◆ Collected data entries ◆
----------

(** * AutomacaoN8N: the seed / reconcile workflow and the watcher gate

    A shallow embedding of [src/AutomacaoBanco.py] (existence check,
    content-id resolution, seeding, identifier resolution, frame building,
    the two update passes and the orchestrating [main]) and of
    [should_process] and one polling tick of [src/watch_run.py].

    Modelling conventions.
    - The SQL Server database is a record of four tables, each a list of
      rows in storage order (duplicates are possible: the script never
      relies on a key constraint, it tests [IF NOT EXISTS] itself).
    - A Python [dict] of integers is a [gmap Z Z], a Python [set] a
      [gset Z]; both are only ever iterated through [sorted(...)].
    - Code that talks to the database runs in [Prog], a state and
      exception monad over [World]: the tables, the snapshot of the open
      T-SQL transaction, the trace of executed statements and the log.
    - A statement raises only when an [INSERT] it really performs is
      rejected by the database (a constraint of the schema, which is not
      part of the repository and is therefore a parameter of the model).
      Loss of the connection and failures of [SELECT] / [UPDATE] are not
      modelled.
    - A spreadsheet cell is an integer, a text or empty: a cell that
      pandas and [int()] both read as a number is [CInt], any other
      non-empty cell is [CStr], an empty cell (NaN / None / NA) is [CNull].
    - [--abort-if-missing-ratio] and [missing_ratio] are Python floats:
      binary64 numbers, divided and compared with the primitive operations
      of the kernel.  [ratio_gt_agrees_with_exact] compares the test with the
      one in exact arithmetic for the two thresholds the repository uses.
    - [BEGIN TRAN] keeps the tables as they are, [ROLLBACK] puts them back and
      [COMMIT] forgets them; the implicit transaction of the ODBC driver is
      not modelled.
    - A text is a sequence of one-byte characters. *)

From Stdlib Require Import ZArith String Ascii PrimFloat FloatOps SpecFloat FloatAxioms.
From stdpp Require Import base list gmap sets strings pretty sorting.

Set Default Proof Using "Type".

Open Scope string_scope.
Open Scope list_scope.
Open Scope Z_scope.

(** ** Python and pandas helpers *)

Module Py.

(** [Series.unique()] / [drop_duplicates()]: first occurrences, in order. *)
Fixpoint unique {A} `{EqDecision A} (l : list A) : list A :=
  match l with
  | [] => []
  | x :: l' => x :: filter (λ y, y ≠ x) (unique l')
  end.

(** [sorted(...)] on integers. *)
Definition sorted (l : list Z) : list Z := merge_sort Z.le l.

(** The order of Python tuples [(int, int)]. *)
Definition pair_le (p q : Z * Z) : Prop :=
  p.1 < q.1 ∨ (p.1 = q.1 ∧ p.2 ≤ q.2).

Global Instance pair_le_dec p q : Decision (pair_le p q).
Proof. unfold pair_le. apply _. Defined.

(** [sorted(d.items())]. *)
Definition sorted_items (d : gmap Z Z) : list (Z * Z) :=
  merge_sort pair_le (map_to_list d).

(** [for (k, v) in rows: d[k] = v]. *)
Definition dict_update {K} `{Countable K} {V} (d : gmap K V) (rows : list (K * V))
  : gmap K V :=
  foldl (λ m p, <[p.1 := p.2]> m) d rows.

(** [str.lower()] on ASCII letters. *)
Definition lower_ascii (c : ascii) : ascii :=
  let n := nat_of_ascii c in
  if (65 <=? n)%nat && (n <=? 90)%nat then ascii_of_nat (n + 32) else c.

Fixpoint lower (s : string) : string :=
  match s with
  | EmptyString => EmptyString
  | String c s' => String (lower_ascii c) (lower s')
  end.

(** [l[i:i+1000] for i in range(0, len(l), 1000)]; the fuel is [len(l)]. *)
Fixpoint chunks {A} (fuel : nat) (l : list A) : list (list A) :=
  match fuel with
  | O => []
  | S fuel' =>
      match l with
      | [] => []
      | _ :: _ => take 1000 l :: chunks fuel' (drop 1000 l)
      end
  end.

Definition chunked {A} (l : list A) : list (list A) := chunks (length l) l.

End Py.

(** ** Spreadsheet cells and the normalised sheet *)

Inductive Cell := CInt (z : Z) | CStr (s : string) | CNull.

Global Instance Cell_eq_dec : EqDecision Cell.
Proof. solve_decision. Defined.

(** [pd.isna(x)]. *)
Definition isna (c : Cell) : bool :=
  match c with CNull => true | _ => false end.

(** [pd.to_numeric(x, errors="coerce")], [None] standing for NaN. *)
Definition to_numeric (c : Cell) : option Z :=
  match c with CInt z => Some z | _ => None end.

(** [int(x)]; [None] when Python raises. *)
Definition py_int (c : Cell) : option Z :=
  match c with CInt z => Some z | _ => None end.

(** [str(x)], and what [astype(str)] does to one cell (pandas 2: the missing
    value becomes the text [nan]). *)
Definition py_str (c : Cell) : string :=
  match c with
  | CInt z => pretty z
  | CStr s => s
  | CNull => "nan"
  end.

(** One line of the sheet; the cell of a column that the sheet does not have
    is never read. *)
Record Row := {
  id_tipo : Cell;
  id_cat : Cell;
  id_grupo : Cell;
  Texto_Principal : Cell;
  Texto_Secundario : Cell;
  Texto_Title : Cell;
  Texto_Meta_Description : Cell;
}.

(** The sheet after [normalize_dataframe]: which of the known columns are
    present, and the lines. *)
Record DataFrame := {
  has_id_tipo : bool;
  has_id_cat : bool;
  has_id_grupo : bool;
  has_Texto_Principal : bool;
  has_Texto_Secundario : bool;
  has_Texto_Title : bool;
  has_Texto_Meta_Description : bool;
  rows : list Row;
}.

(** [df.get(col, pd.Series([None]*len(df)))] at one line. *)
Definition df_get (present : bool) (c : Cell) : Cell :=
  if present then c else CNull.

(** ** The database *)

(** [PMP.dbo.PUB_TIPOS_TEXTOS]. *)
Record TTRow := {
  tt_idTipo : Z;
  tt_TextoPrimario : option string;
  tt_TextoSecundario : option string;
  tt_Ativo : Z;
  tt_IdConteudo : option Z;
  tt_Header : option string;
}.

(** [PMP.dbo.PUB_TIPOS_TEXTOS_TITULOS]. *)
Record TLRow := {
  tl_idTipo : Z;
  tl_TextoTitle : option string;
  tl_TextoMetaDescription : option string;
  tl_Ativo : Z;
  tl_IdConteudo : option Z;
}.

Global Instance TTRow_eq_dec : EqDecision TTRow.
Proof. solve_decision. Defined.

Global Instance TLRow_eq_dec : EqDecision TLRow.
Proof. solve_decision. Defined.

Record Store := {
  PUB_TIPOS_TEXTOS : list TTRow;
  PUB_TIPOS_TEXTOS_TITULOS : list TLRow;
  (** the mapping table [(tipo_col, conteudo_col)], the second nullable *)
  TEMATICOS_CONTEUDO_ITEM : list (Z * option Z);
  (** [(idCategoria, idGrupo, idTipo)] *)
  PROCESSADO_BUSCA_TIPOS : list (Z * Z * Z);
}.

Inductive Agg := MIN | MAX.

(** The statements the script sends through [cur.execute] and
    [conn.commit]. *)
Inductive Stmt :=
| SelectExisting (chunk : list Z)
| SelectIdConteudo (fn : Agg) (chunk : list Z)
| SelectBuscaTipos (cats grupos : list Z)
| BeginTran
| Commit
| Rollback
| SeedTT (idt idc : Z)
| SeedTL (idt idc : Z)
| UpdateTT (t1 t2 : option string) (idt : Z)
| UpdateTL (ttitle tmeta : option string) (idt : Z)
| ConnCommit.

Definition is_write (st : Stmt) : bool :=
  match st with
  | SeedTT _ _ | SeedTL _ _ | UpdateTT _ _ _ | UpdateTL _ _ _ => true
  | _ => false
  end.

(** The messages of [log_print], one constructor per call site. *)
Inductive LogMsg :=
| Log_DrySeedSugerido (n : nat)
| Log_DrySeedItem (idt idc : Z)
| Log_AvisoSemIdTipo (pares : list (Cell * Cell))
| Log_Lidas (n_tt n_tl : nat)
| Log_NoPMP (existem faltam : nat)
| Log_IdsFaltando (ids : list Z)
| Log_AtencaoRatio (ratio limite : float)
| Log_AtencaoMaxSeed (necessarios : nat) (max_seed : Z)
| Log_Mapeados (mapeados sem : nat)
| Log_Fallback (idc : Z) (n : nat)
| Log_SeedInseridos (tt_ins tl_ins : Z)
| Log_SemIdConteudo (ids : list Z) (mais : bool)
| Log_DryRunEncerrando
| Log_AtualizadosTT (n : Z)
| Log_AtualizadosTL (n : Z)
| Log_Concluido.

Inductive Exn :=
| ValueError (msg : string)
| KeyError (col : string)
| StoreError (st : Stmt).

----------

◆ WHAT TO PRODUCE ◆
Your task is to quote the lines above, beginning with the first and ending with the one that holds "relies on a".

◆ EXPECTED ANSWER ◆
(** * AutomacaoN8N: the seed / reconcile workflow and the watcher gate

    A shallow embedding of [src/AutomacaoBanco.py] (existence check,
    content-id resolution, seeding, identifier resolution, frame building,
    the two update passes and the orchestrating [main]) and of
    [should_process] and one polling tick of [src/watch_run.py].

    Modelling conventions.
    - The SQL Server database is a record of four tables, each a list of
      rows in storage order (duplicates are possible: the script never
      relies on a key constraint, it tests [IF NOT EXISTS] itself).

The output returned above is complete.